When you go to the home page you will see several categories: Seek, Discover and Look, Teach and Buy. If you want to learn a little more about the collections hover over each category.  Seek allows you to select from guides (a list of links to holdings in various categories of the Archives of Michigan), indexes (for a few records) and contact information.  Look contains recent articles on various topics and a search box to locate more (e.g. the Kalamazoo Corset Co. or Malcolm X in Michigan).  Teach has information for K-12 teachers to help them introduce children to the past (e.g. using a pioneer child's account).  The Buy page is pretty self-explanatory.  Near the top of the page you can hover over and select from collections, prints and records.  Discover is where the bulk of the records on this site lie.

Hover over Discover and you can choose from civic history (death records, civil war service records, films and plat maps), family history (civil war manuscripts, civil war photographs, civil war battle flags, early photography, oral histories, music of Michigan, main streets and architecture), death records and civil war.  If you hover over the civil war option you can further select events, the reveille blog original material (the same ones you will find under civic and family history) and resources.  If you have ancestors who served in a Michigan unit during the Civil War a number of collections worth looking at, particularly. Most of these documents have not been indexed, meaning that if you are looking for references to a particular soldier you can't simply type his name into the search box and expect pages of hits. The philosophy was that researchers would rather have access to all of the documents right away rather than have only a few indexed ones. While it is a bit tedious to hunt page by page for your people, it is certainly better than having nothing to hunt through at all.

Some details of the different collections are as follows.  Civil War manuscripts (letters and diaries of soldiers), Civil War service records (monthly returns, muster rolls, etc sent to the Adjutant General), Civil War photographs, government land office plat maps (largely from the 1820s and 1830s), other varieties of maps (1841 to circa 1900), Main streets (old photographs and postcards from throughout Michigan), lighthouses, early Michigan documents and several other categories.

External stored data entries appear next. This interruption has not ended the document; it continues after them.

(* ===== verification/Prelude.v ===== *)
(** * A verification of the Dune/VMPL applications

    The repository holds programs that run on libdune, which lets a process
    use the privileged half of a virtual machine: its own page tables, page
    faults, system calls and interrupts.

    ** The parts and how they interact

    - The sandbox (sandbox/) runs an untrusted program in user mode. boxer_main
      loads the program and its interpreter, builds the initial stack, installs
      the handlers of trap.c and jumps. Each system call of the program enters
      syscall_handler, which checks the memory the call refers to, asks the
      policy that the embedding program registered (boxer_register_syscall_monitor),
      and then performs the call: memory calls through the memory manager umm.c,
      execve through exec.c, clone through the thread code, the rest by passing
      them to the kernel.
    - nullsandbox and the firewall (ufirewall/) are two such embedding programs;
      the firewall's policy refuses connect and bind by a list of rules.
    - Wedge (wedge/) runs parts of one process as sthreads, each on its own page
      table with a policy of tagged memory, descriptors and system calls; a web
      server and a benchmark use it.
    - The benchmarks (bench/) measure faults, system calls from user mode and
      interrupts between cores.

    ** The files

    Foundations. Prelude: machine integers, the outcome/state monad [M] in which
    C functions are written, loops with fuel, bits and alignment. Platform: the
    constants of libdune's headers ([dune_abi]), the calls that leave the
    sandbox ([oscall]), the platform that answers them, the state of the sandbox
    process with the trace of its calls. Machines: threads as actors on a shared
    state, schedules, invariants of runs, termination under fair schedules.

    Sandbox. AddrSpace: sandbox.h and the extent and string checks of trap.c
    (mem_ref_is_safe, check_extent, check_string). Umm and UmmProps: umm.c, one
    definition per function, on the counters [brk_len] and [mmap_len]. Exec:
    exec.c (exec_execev, the parser of a script's first line). Syscalls, Trap
    and TrapProps: trap.c (syscall_check_params, syscall_do, syscall_handler,
    pgflt_handler, the thread functions). Handshake: the two sides of
    dune_pthread_create and pthread_entry interleaved. Loader, Stack and
    LoaderProps: main.c (process_elf_ph, load_elf, setup_arguments, setup_aux,
    boxer_main). Apps: the mains of nullsandbox.c and of the firewall, on the
    sandbox and the variable that holds the registered policy, with the system
    calls of the application that boxer_main starts.

    Firewall. CString: the C string functions the parsers use. Firewall,
    FirewallParse and FirewallProps: firewall.c (firewall_parse,
    firewall_check_connect, firewall_check_bind, the policy).

    Wedge. Policy and PolicyProps: policies and tags of sthread.c (sc_mem_add,
    sc_fd_add, sc_sys_add, tag_new, smalloc). Sthread: the rest of sthread.c on
    the record [kern] of its static variables; SthreadProps (what an sthread
    can reach), Recycle (recycle), Mediation (the handler) and SthreadWf (the
    well-formedness of the kernel). Httpd and HttpdProps: httpd.c; HttpdPolicy:
    the policy of its sthreads against the handler of sthread.c. WedgeBench and
    WedgeBenchProps: wedge/src/bench.c.

    Benchmarks. Ipi and IpiProps: bench_dune_ipi.c, posted_ipi.c and
    bench_fork_ipi.c as one machine, with the cores of the threads and
    interrupts that name a vector and a core. BenchFault and BenchTimingProps: bench.h,
    bench_dune.c and bench_linux.c. FaultSpec: the abstract machine of those two
    programs and the interface a system offers them; BenchFaultProps: Dune and
    Linux are instances of it; BenchMain: the whole programs. Ring and
    RingProps: bench_dune_ring.c.

    ** How code becomes definitions

    A w-bit integer is a [Z] with the wrap-around written where the machine
    performs it. A C function is a definition in [M], over the record of the
    static variables it uses; it can return, exit, abort, leave through
    dune_ret_from_user, or do something undefined, and each way out keeps the
    state. Code that is not in the repository (libdune, the kernel, libc
    allocation, the ELF library) is an argument of the definitions; what a
    theorem needs of it is a class ([platform_ok], [walker_ok],
    [vm_mprotect_ok], [jump_ok], ...), and each class has a concrete instance
    that the witnesses use.

    ** What the theorems show

    - The sandbox. Every system call of the application is checked and decided
      by the policy before it is performed ([handler_mediates],
      [passthrough_only_checked]); the check accepts a call exactly when the
      specification of its arguments does ([check_params_exact]), and what it
      accepts lies in the application's windows ([accepted_ranges_confined],
      [check_extent_exact], [check_string_exact]). The memory manager keeps its
      areas inside the window and apart, over every history of calls
      ([umm_histories_confined], [umm_areas_disjoint], [umm_brk_behaviour],
      [umm_errors_atomic], [memory_lock_discipline]). Loading stays in the
      windows and the stack has the layout of the ABI ([load_elf_confined],
      [setup_arguments_layout], [boxer_main_guarded]). A new program again runs
      in the sandbox ([exec_stays_sandboxed], [parse_script_roundtrip],
      [short_script_in_bounds]). The creator of a thread gets the thread's id
      under every fair schedule, unless the child signals too late, on a
      condition variable that is gone ([handshake_returns_tid]).
    - The firewall. The policy installed in the handler implements the rules
      ([firewall_enforces_policy]); the parser ends on every input and reads
      back what is printed ([firewall_parse_total], [firewall_parse_roundtrip]);
      a file that is refused runs no program, and one that is read is the
      policy for every call of the application ([fw_main_fails_closed]).
    - Wedge. A new sthread reaches only what its policy grants
      ([create_default_deny]), its handler mediates every call
      ([sthread_handler_mediates]), recycling restores memory
      ([recycle_restores]), the kernel's state stays well formed
      ([sthread_kernel_well_formed]), tag memory is handed out disjointly and
      the policy operations are exact ([smalloc_blocks_disjoint],
      [sc_fd_add_exact], [sc_sys_add_exact]). The web server follows its
      protocol and serves ([do_handle_dude_protocol], [do_handle_dude_serves]),
      and the handler of the sthread kernel lets its calls through with the
      policy it asks for ([dude_policy_suffices]); the benchmark's assertions hold and its mean is
      exact ([switch_assertions_hold], [benchmark_latency_exact]).
    - The benchmarks. Dune's and Linux's fault benchmarks take the same faults
      and leave the same pages writable ([fault_benchmarks_agree]), and both
      run to their end and print their lines, given the mappings they do not
      test ([dune_main_completes], [linux_main_completes]); the
      overhead is the least of the measured ones ([tsc_overhead_is_least]); the
      ring benchmark comes back at the N-th call ([ring_main_result]); the
      interrupt ping-pong of threads that are pinned neither loses nor repeats a
      turn and ends under every fair schedule ([ipi_ping_pong]).

    Besides these, the files prove the places where the code departs from its
    intent, each with a concrete run: [handshake_hazards], [ipi_hangs],
    [user_fault_correction], [refused_buffer_poisons], [read_loses_sthread],
    [wrapping_segment_mapped], [setup_arguments_clobbers],
    [long_script_overruns], [other_lengths_pass], [ufw_rules_decide].

    ** Fuel and bounds

    Loops over machine integers use [iterZ], whose fuel is the binary bound of
    the loop itself. The two file parsers have fuel linear in the length of
    their input; [firewall_parse_total] shows that it is enough for the rules.
    The accept loop of the web server serves as many clients as it is told. A store
    that faults is retried once; the theorems on the benchmarks show that one
    retry is enough. sthread_join takes the number of turns it waits as an
    argument, and tells when they were not enough. Schedules are finite lists;
    liveness is stated for as many rounds as the measure of the start state.

    ** Not modelled

    The translation cache (flushes are recorded where the code makes them),
    weak memory between cores (accesses to flags are sequentially consistent),
    the interrupt controller beyond one pending interrupt and its delivery to
    the core it names, debug and diagnostic output, print_procmap, the unit tests and test programs
    (firewall_test.c, wedge/src/test.c, syscalls/, test/), the kernel module and
    huge-page program, and bench_self_ipi.c, which only calls libdune. *)

(** * Shared vocabulary

    Machine-width integers, the outcome/state monad in which the C functions are
    written, bounded loops with binary fuel, byte memories and the arithmetic
    and list lemmas the components use. *)

From stdpp Require Import base numbers list option gmap strings.
From Stdlib Require Import ZArith Lia.

Global Open Scope Z_scope.

(** ** Machine-width integers

    A [w]-bit unsigned C integer is a [Z]; every operation that can leave the
    range is followed by the wrap-around the machine performs. *)

Definition wrap (w x : Z) : Z := x mod 2 ^ w.

Abbreviation wrap8 := (wrap 8).
Abbreviation wrap16 := (wrap 16).
Abbreviation wrap32 := (wrap 32).
Abbreviation wrap64 := (wrap 64).

(** Conversion of a 64-bit value to [int]: the low 32 bits, read in two's
    complement. *)
Definition to_int (x : Z) : Z :=
  let y := x mod 2 ^ 32 in if y <? 2 ^ 31 then y else y - 2 ^ 32.

Definition u64 (x : Z) : Prop := 0 <= x < 2 ^ 64.
Definition u32 (x : Z) : Prop := 0 <= x < 2 ^ 32.
Definition u16 (x : Z) : Prop := 0 <= x < 2 ^ 16.

(** The largest multiple of [n] below [x], the next multiple above it. *)
Definition align_down (n x : Z) : Z := x - x mod n.
Definition align_up (n x : Z) : Z := align_down n (x + n - 1).

(** [x & m] used as a C condition. *)
Definition has_bits (x m : Z) : bool := negb (Z.land x m =? 0).

(** C truth value. *)
Definition truthy (x : Z) : bool := negb (x =? 0).

(** The C conversion of a negative [int] (an error code) to an unsigned
    64-bit value. *)
Abbreviation ulong_of_int := (wrap 64).

Lemma truthy_true x : truthy x = true <-> x <> 0.
Proof. unfold truthy. destruct (Z.eqb_spec x 0); simpl; split; congruence. Qed.

Lemma truthy_false x : truthy x = false <-> x = 0.
Proof. unfold truthy. destruct (Z.eqb_spec x 0); simpl; split; congruence. Qed.

Create HintDb machine.

Lemma wrap_small w x : 0 <= x < 2 ^ w -> wrap w x = x.
Proof. apply Z.mod_small. Qed.

Lemma wrap_range w x : 0 <= w -> 0 <= wrap w x < 2 ^ w.
Proof. intros. apply Z.mod_pos_bound, Z.pow_pos_nonneg; lia. Qed.

Lemma wrap_cases w x :
  0 < w -> 0 <= x < 2 * 2 ^ w -> wrap w x = x /\ x < 2 ^ w \/ wrap w x = x - 2 ^ w /\ 2 ^ w <= x.
Proof.
  intros Hw Hx. pose proof (Z.pow_pos_nonneg 2 w ltac:(lia) ltac:(lia)).
  destruct (Z_lt_le_dec x (2 ^ w)).
  - left. split; [apply wrap_small; lia | lia].
  - right. split; [|lia]. unfold wrap.
    rewrite <- (Z.mod_small (x - 2 ^ w) (2 ^ w)) by lia.
    replace x with ((x - 2 ^ w) + 1 * 2 ^ w) at 1 by lia.
    now rewrite Z.mod_add by lia.
Qed.

Lemma wrap64_small x : u64 x -> wrap64 x = x.
Proof. apply wrap_small. Qed.

Lemma wrap64_range x : u64 (wrap64 x).
Proof. apply wrap_range. lia. Qed.

Lemma wrap_opp_mod w x y : 0 < w -> wrap w (x + y) = wrap w (wrap w x + y).
Proof. intros. unfold wrap. now rewrite Zplus_mod_idemp_l. Qed.

#[export] Hint Resolve wrap64_range : machine.

(** [lia] on goals about machine words. *)
Ltac mlia := unfold u64, u32, u16 in *; lia.

(** ** Alignment *)

Lemma align_down_range n x : 0 < n -> x - n < align_down n x <= x.
Proof. intros. unfold align_down. pose proof (Z.mod_pos_bound x n). lia. Qed.

Lemma align_up_range n x : 0 < n -> x <= align_up n x < x + n.
Proof. intros. unfold align_up. pose proof (align_down_range n (x + n - 1)). lia. Qed.

Lemma align_down_divide n x : 0 < n -> (n | align_down n x).
Proof.
  intros. unfold align_down. exists (x / n).
  pose proof (Z_div_mod_eq_full x n). lia.
Qed.

Lemma align_up_divide n x : 0 < n -> (n | align_up n x).
Proof. intros. now apply align_down_divide. Qed.

Lemma align_down_id n x : 0 < n -> (n | x) -> align_down n x = x.
Proof. intros ? [k ->]. unfold align_down. rewrite Z.mod_mul; lia. Qed.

I am happy to report that thanks to the revision of the website, navigating and downloading documents is now straight-forward.  The quirks that made things difficult to find and save in their entirety are no longer issues.  To quickly show you how the new page is set up I'll look at the Civil War service record collection. In the search box, type in the unit you are interested in (I chose the “Lancers”). Click on a particular set of records from the results list.  Near the top of the screen you will see the document identifier (Box 132, Folder 3, Document 1, for example).  Immediately above the document is a slider you can use to increase the size of the image on your screen. You also have the option to "fit to window" or "fit to width."  You can also simply drag the edges of the box (right middle and/or bottom middle) to increase the size of the document window.  You can easily print or save (in one of three sizes) with a click of a button just above the document screen.  On the right hand side of the screen is a scroll down box containing thumbnails of all of the documents within that folder.  Clicking on “Next” will take you to the next document in the folder or you can simply click on the thumbnail.  When you have finished perusing all of the documents in the folder and wish to go to the next hit from the search results page, click the right arrow near the upper right of the screen where it indicates "Results, 1 of 3," for example. 

The Seeking Michigan website is now more user-friendly.  The records are now easy to navigate and save.  I wish to thank them for all of the time and effort it took to digitize the images so that those of us who can't visit in person can still access these records. I know how time consuming it is to scan in family photos and documents, having just finished a bunch in early March.  I hope they continue to receive funding to carry on this valuable work!